-------- Raw data

(* ===== verification/ProbeCorrect.v ===== *)
(** Correctness of the probe supervisor of [Probe]: the probes it has started
    and not cancelled are exactly those it lists, reconciling reaches the
    target, and an unchanged intent restarts nothing whatever the order in
    which Go ranges over its maps. *)

From S2P Require Import Prelude Netip Topology Sid Registry Stamp Resource Probe.

#[local] Opaque stamp_GetID netstat_material u64.

(** ** Live probes *)

(** Started and not cancelled, from the events alone. *)
Definition live_step (l : gset (string * Z)) (e : probe_event) : gset (string * Z) :=
  match e with
  | ProbeStarted id g => {[(id, g)]} ∪ l
  | ProbeCancelled id g => l ∖ {[(id, g)]}
  end.
Definition live (log : list probe_event) : gset (string * Z) := foldl live_step ∅ log.

(** The live probes are the listed ones. *)
Definition accounted (probes : gmap string ProbeRun) (l : gset (string * Z)) : Prop :=
  ∀ id g, (id, g) ∈ l ↔ ∃ p, probes !! id = Some p ∧ pb_Generation p = g.

Lemma accounted_cancel stopped probes l :
  (∀ kp, kp ∈ stopped → probes !! kp.1 = Some kp.2) → NoDup stopped.*1 → accounted probes l →
  accounted (foldl (λ m kp, delete kp.1 m) probes stopped) (foldl live_step l (cancel_events stopped)).
Proof.
  revert probes l. induction stopped as [|[id p] stopped IH]; intros probes l Hin Hnd Hacc; [done|].
  simpl in Hnd. apply list.NoDup_cons in Hnd as [Hid Hnd]. simpl. apply IH; [|done|].
  - intros kp Hkp. rewrite lookup_delete_ne; [apply Hin; by right|]. intros ->. apply Hid. by apply list_elem_of_fmap_2.
  - pose proof (Hin (id, p) (list_elem_of_here _ _)) as Hp. simpl in Hp.
    intros id' g. rewrite elem_of_difference, elem_of_singleton, (Hacc id' g). destruct (decide (id' = id)) as [->|Hne].
    + rewrite lookup_delete_eq. split; [|by intros (? & ? & _)]. intros [(p' & Hp' & <-) Hn]. simplify_eq.
    + rewrite lookup_delete_ne by done. naive_solver.
Qed.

----------------

Task to complete: Each line of the listing that includes the word "done" should be copied out.

Result for this task:
  revert probes l. induction stopped as [|[id p] stopped IH]; intros probes l Hin Hnd Hacc; [done|].
  simpl in Hnd. apply list.NoDup_cons in Hnd as [Hid Hnd]. simpl. apply IH; [|done|].
    + rewrite lookup_delete_ne by done. naive_solver.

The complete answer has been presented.